España, juguete en la política internacional de los ejércitos y en la vida económica
de los mercaderes de Luis XIV, se convirtió en presa fácil para la absorbente
ambición de Versalles. En la contradanza de paces y guerras que caracteriza el
reinado de Carlos II (1665-1700), culminó la incapacidad de la burocracia
austracista para dar a la monarquía una relativa eficiencia militar o bien una
precaria pero aprovechable paz. Sucesivamente se fueron desgranando posesiones:
el Artois, el Franco Condado, las grandes plazas que defendían la frontera de
Flandes.

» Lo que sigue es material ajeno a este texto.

(* ===== verification/WorkAbort.v ===== *)
(** * Aborting trees of works

    The abort of the children of a [Work], one crank at a time, and the shutdown
    of a tree: both keep works well-formed and lower what is left to do. *)
From stdpp Require Import base tactics list numbers sets.
From Stdlib Require Import ZArith Lia Bool.
From S2P Require Import Prelude Work WorkTheorems WorkCrank.

Open Scope nat_scope.
Open Scope kin_scope.

Section abort.
Context {L : Type} `{TaskLaws L}.
#[local] Notation Work := (@Work L).

Lemma in_children (p : Children Work) (w : Work) :
  w ∈ children p <-> exists c, c ∈ mAdded p /\ c_child c = true /\ c_work c = w.
Proof.
  unfold children. rewrite list_elem_of_fmap. setoid_rewrite list_elem_of_filter. naive_solver.
Qed.

Lemma children_forallb (f : Work -> bool) (p : Children Work) :
  forallb f (children p) = true <-> Forall (fun c => c_child c = true -> f (c_work c) = true) (mAdded p).
Proof.
  rewrite forallb_true, !Forall_forall. setoid_rewrite in_children. naive_solver.
Qed.

Lemma children_existsb (f : Work -> bool) (p : Children Work) :
  existsb f (children p) = true <-> Exists (fun c => c_child c = true /\ f (c_work c) = true) (mAdded p).
Proof.
  rewrite existsb_true, Exists_exists. setoid_rewrite in_children. naive_solver.
Qed.

Lemma runs_true (c : Child Work) :
  runs c = true <-> c_child c = true /\ getState (c_work c) = WORK_RUNNING.
Proof. unfold runs. by rewrite andb_true_iff, bool_decide_eq_true. Qed.

Lemma not_done_getState (w : Work) : getState w = WORK_RUNNING -> isDone w = false.
Proof. unfold getState, isDone. by destruct (state w). Qed.

(** ** [onAbort] *)

(** What is left of the abort of the children. *)
Definition abort_left (p : Children Work) : nat := 3 * children_weight (mAdded p) + turn_to_search p.

Definition children_wf (p : Children Work) : Prop := Forall (fun c => wf (c_work c)) (mAdded p).

Lemma tidied_aborting (p p' : Children Work) :
  Forall2 (tidied p) (mAdded p) (mAdded p') -> aborting_ok p -> aborting_ok p'.
Proof.
  unfold aborting_ok. generalize (mAdded p). intros l Ht Hp.
  induction Ht as [|c c' l l' Hc Hl IH]; [constructor|]. apply Forall_cons in Hp as [Hp Hpl].
  constructor; [|by apply IH]. destruct Hc as [->|(_&_&Hd&->)]; [done|]. by left.
Qed.

Lemma children_onAbort_ok (k : nat) (crank : Work -> wk Work) (p : Children Work) :
  cranks k crank -> children_wf p -> bounded k (c_work <$> mAdded p) -> aborting_ok p ->
  exists d p', children_onAbort crank p = Ok (d, p') /\ Forall2 same_child (mAdded p) (mAdded p') /\
    children_wf p' /\ aborting_ok p' /\ mAbortChildrenButNotSelf p' = mAbortChildrenButNotSelf p /\
    (d = true -> Forall (fun c => isDone (c_work c) = true) (mAdded p')) /\
    (d = false -> abort_left p' < abort_left p).
Proof.
  intros Hc Hw Hk Ha. unfold children_onAbort. pose proof (yield_ok p) as Hy.
  destruct (yieldNextRunningChild p) as [r p1]. destruct Hy as (Ht&Hf&Hr).
  pose proof (tidied_same _ _ _ Ht) as Hs1. pose proof (tidied_aborting _ _ Ht Ha) as Ha1.
  assert (children_wf p1) as Hw1 by (by eapply tidied_works).
  pose proof (tidied_weight _ _ _ Ht) as Hwt. pose proof (same_child_bounded _ _ _ Hs1 Hk) as Hk1.
  destruct r as [i|].
  - destruct Hr as (c&Hi&Hi1&Hah&Hrun&_&_). apply runs_true in Hrun as [Hch Hg].
    pose proof (not_done_getState _ Hg) as Hnd.
    assert (state (c_work c) = ABORTING) as Hst.
    { destruct (Forall_lookup_1 _ _ _ _ Ha1 Hi1) as [?|[_ ?]]; [congruence|done]. }
    destruct (Hc (c_work c)) as (w'&Hcw&Hcr).
    { split; [by apply (Forall_lookup_1 _ _ _ _ Hw1 Hi1)|by right]. }
    { apply (Forall_lookup_1 _ _ i _ Hk1). by rewrite list_lookup_fmap, Hi1. }
    destruct (crank_child p1 i c w' Hi1 Hch Hcr) as [Hs2 Hlt]. destruct Hcr as (Hww&_&_&Hu). rewrite Hst in Hu.
    rewrite (update_at_ok _ (mAdded p1) i c (with_work w' c) Hi1).
    2: { unfold on_work, isAborting. rewrite bool_decide_true by done. cbn [ensure res_bind]. by rewrite Hcw. }
    cbn [res_bind]. do 2 eexists. split; [done|]. cbn [mAdded mAbortChildrenButNotSelf].
    split; [by eapply same_child_trans|]. split; [by apply Forall_insert|]. split; [|split; [done|split; [done|]]].
    + apply Forall_insert; [done|]. simpl. destruct (under_aborting w' Hu) as [?|[_ ?]]; [by left|by right].
    + intros _. unfold abort_left. cbn [mAdded].
      pose proof (turn_le (mkChildren (<[i:=with_work w' c]> (mAdded p1)) (mNextChild p1) (mAbortChildrenButNotSelf p1))).
      lia.
  - destruct Hr as [Ht1 Hnx]. do 2 eexists. split; [done|]. split; [done|]. split; [done|]. split; [done|]. split; [done|].
    unfold allDone. split.
    + intros Hd%children_forallb. eapply Forall_impl; [exact (proj2 (Forall_and _ _) (conj Ha1 Hd))|].
      intros c [[?|[Hch _]] Hcd]; [done|by apply Hcd].
    + intros Hd. assert (Exists (fun c => runs c = true) (mAdded p1)) as (c&Hin&Hrun)%Exists_exists.
      { apply not_true_iff_false in Hd. rewrite children_forallb in Hd.
        clear -Hd Ha1. unfold aborting_ok in Ha1. induction Ha1 as [|c l Hc Hl IH]; [by destruct Hd|].
        destruct (isDone (c_work c)) eqn:E; [|destruct Hc as [?|[Hch Hs]]; [done|]].
        - right. apply IH. intros Hall. apply Hd. by constructor.
        - left. apply runs_true. unfold getState. by rewrite Hs. }
      unfold abort_left. rewrite (begin_turn p1 c) by done. lia.
Qed.
(** ** [shutdown] *)

Definition shut (w w' : Work) : Prop :=
  wf w' /\ same_shape w w' /\ state w' = ABORTING /\ weight w' <= weight w.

Pero lo más grave no fueron estos reveses, sino la absoluta pérdida de
prestigio. Todos podían a España, no sólo en el campo de batalla, sino en las
actividades económicas, caídas tan bajo que la Monarquía se había convertido en
mera colonia de las grandes potencias europeas.
Ya
en estos sucesos se advirtió que el aparato estatal estaba muy por debajo de
las posibilidades del país, aunque cien años de frivolidad gubernamental
hubiesen extendido la corrupción y el egoísmo en las distintas clases sociales.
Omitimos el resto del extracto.